Mendelian Genetics

Gregor Mendel was born in Austria in July 1822. Gregor and his two sisters grew up on a farm, growing various plants and caring for bees. As an adult, he studied at the University of Olomouc in what is now the Czech Republic.

Because of financial difficulties paying for his education, he became a friar. He entered St Thomas's Abbey in Brno and trained as a priest. He started much of his research into genetics while he was at St. Thomas’s Abbey.

Mendel’s Research

Mendel experimented with pea plants while he was at the abbey. His research focused on the inheritance of pea plant traits. After a few initial experiments, he decided to study seven different traits that seemed to be independent of each other.

The 7 traits

Note: For the purposes of this blog post, we’ll focus on one of these traits: seed color. It’s easy to understand, and fits the principles that Mendel established.

Mendel kept breeding his pea plants until he could get “pure-breeding” varieties. Some of these pure-breeding plants would only ever produce yellow seeds. Some of these pure-breeding plants would only ever produce green seeds. These became his “Parental” or “P” generation.

He then crossed the yellow pure-breeding plants with the green pure-breeding plants. This produced the first filial generation, or “F₁” generation. All of the resulting F₁ generation had yellow seeds. There were no green seeds.

He then crossed the F1 plants with each other. The new generation was named the second filial generation, or “F₂” generation. This new generation was unusual: green peas reappeared in some of the plants. The other strange thing was that there was a specific ratio of yellow peas to green peas. That ratio was 3 yellow pea plants: 1 green pea plant.

This happened in every set of traits that Mendel tested. The F₁ generation would only ever show one trait. The F₂ generation would see the “hidden” trait reappear in the same ratio of 3:1. He repeated these crossbreeds many times, and would end up with similar results. Based on his results, he formulated three rules that the plants were following:

In order to breed the pea plants, Mendel would pollinate female flowers with male pollen. He hypothesized that both parents transmitted information into their offspring, and that information was chosen at random from each parent.

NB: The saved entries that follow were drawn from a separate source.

(* ===== verification/FilesServer.v ===== *)
(** The static-file server at work: clients of [src/examples/file_server.rs] served at once by
    one thread, a transfer buffer leased for each file sent.

    Sessions share the disk, which others change too: what the disk answers a session is up to
    that session's [disk], so that it may answer anything at any time. *)

From stdpp Require Import gmap.
From S2P Require Import Prelude Manage Builder Metrics Store Waiters Inner Local Futures Balance System Scenario Clients Text Typing Sessions FileServer.

(** Where [serve] is suspended: not begun; reading a request; refusing one; opening the file and
    asking for its size; sending the header; in [local.get().await]; reading a piece at [offset]
    into the buffer, and sending it, the next piece being at [offset].  [Served] is after its
    return. *)
Inductive file_stage {D : FileSystem} :=
| FileArrived | Requesting | Refusing (why : list N) | Opening (name : list N) | Sizing (file : handle)
| Heading (file : handle) (size : N) | Borrowing (file : handle) (size : N)
| Fetching (file : handle) (size offset : N) (data : Vec)
| Sending (file : handle) (size offset : N) (data : Vec) | Served.
Record FileVisit {T : Tcp} {D : FileSystem} := mkFileVisit { file_at : file_stage; work : FileServer.Server }.
Arguments mkFileVisit {T D} _ _.

Section files.
Context {T : Tcp} {D : FileSystem}.
Abbreviation Server := FileServer.Server.
Implicit Types (s : FileVisit) (w : Server).

(** A stretch that is one of [serve]'s steps. *)
Definition working_on {A B} (step : St Server A) w (next : A → Server → B) : outcome B :=
  '(a, w) ← step w; Val (next a w).
Definition go_on (st : file_stage) w : want FileVisit := Go_on (mkFileVisit st w).
(** The name in a request, if it may be opened. *)
Definition asked_name (req : list N) : file_stage :=
  match from_utf8 req with
  | None => Refusing (codes "utf8")
  | Some text =>
      let name := trim_end_matches is_newline text in
      if bad_name name then Refusing (codes "bad name") else Opening name
  end.

Definition files_outside s : outcome (want FileVisit) :=
  let w := s.(work) in
  match s.(file_at) with
  | Requesting =>
      working_on read_request w (λ req, match req with
        | None => λ w, Leave (mkFileVisit Served w)
        | Some req => go_on (asked_name req)
        end)
  | Refusing why =>
      working_on (reply_err why) w (λ ok w,
        if ok : bool then go_on Requesting w else Leave (mkFileVisit Served w))
  | Opening name =>
      working_on (open_logged name) w (λ file, match file with
        | Err e => go_on (Refusing (codes e.(message)))
        | Ok file => go_on (Sizing file)
        end)
  | Sizing file =>
      working_on (on_disk (file_len file)) w (λ size, match size with
        | Err e => go_on (Refusing (codes e.(message)))
        | Ok size => go_on (Heading file size)
        end)
  | Heading file size =>
      working_on (send_bytes (codes (pretty size) ++ newline)) w (λ ok w,
        if ok : bool then Ask_for (mkFileVisit (Borrowing file size) w) else Leave (mkFileVisit Served w))
  | _ => Val (go_on Requesting (FileServer.mkServer w.(peer) (with_capacity 1024) w.(disk) w.(opened)))
  end.

(** The head of the transfer loop; [mem::take] has left an empty buffer in the lease. *)
Definition next_piece (file : handle) (size offset : N) (data : Vec) w : stay FileVisit * Vec :=
  if offset <? size then (Keep (mkFileVisit (Fetching file size offset data) w), with_capacity 0)
  else (Give_back (mkFileVisit Requesting w), data).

Every person has two sets of genes that they get from their parents. Each parent donates 1 set of genes. The alleles for these genes are selected randomly. This is Mendel’s first law: The Law of Segregation.

Mendel’s second law, the Law of Independent Assortment, logically follows from the first. While the first law states that the alleles separate independently of one another, the second law states that the genes for different traits separate independently of each other too.

Based on how some traits would disappear, or “recede,” Mendel’s derived his third law: The Law of Dominance. This law states that some alleles will “dominate” other alleles, forcing them to recede. Appropriately, alleles that recede are called recessive and the alleles that dominate are called dominant.

Reception by the Scientific Community

Mendel’s work was the first formal scientific inquiry into the nature of inheritance, or how traits are passed down. When Mendel published his work, however, he was largely ignored. Some scientists dismissed his work, and it never received the attention it deserved. Mendel lived at the same time as Charles Darwin, but Darwin was not aware of his work. Had Darwin been aware, he likely would have incorporated Mendel’s work into On the Origin of Species.

It wasn’t until 16 years after Mendel died in 1884 that his work would gain the attention it deserved. In the spring of 1900, three separate scientists came to the same conclusions that Mendel did, through experiments of their own. Each of them credited Mendel for their work, and soon Mendel’s work was republished.

Mendelian Genetics Today

Modern biologists hold Mendel’s work in high regard. His work established the cornerstones upon which modern genetics are based.

However, much like any scientific field, Mendel’s work was very limited. Most genes that we know of today do not follow Mendel’s laws. In fact, genes that follow Mendel’s laws are relatively rare. Most genes affect other genes, are inherited together, and don’t always separate randomly. Nonetheless, without the basic work that Mendel started, we would be worse-off today.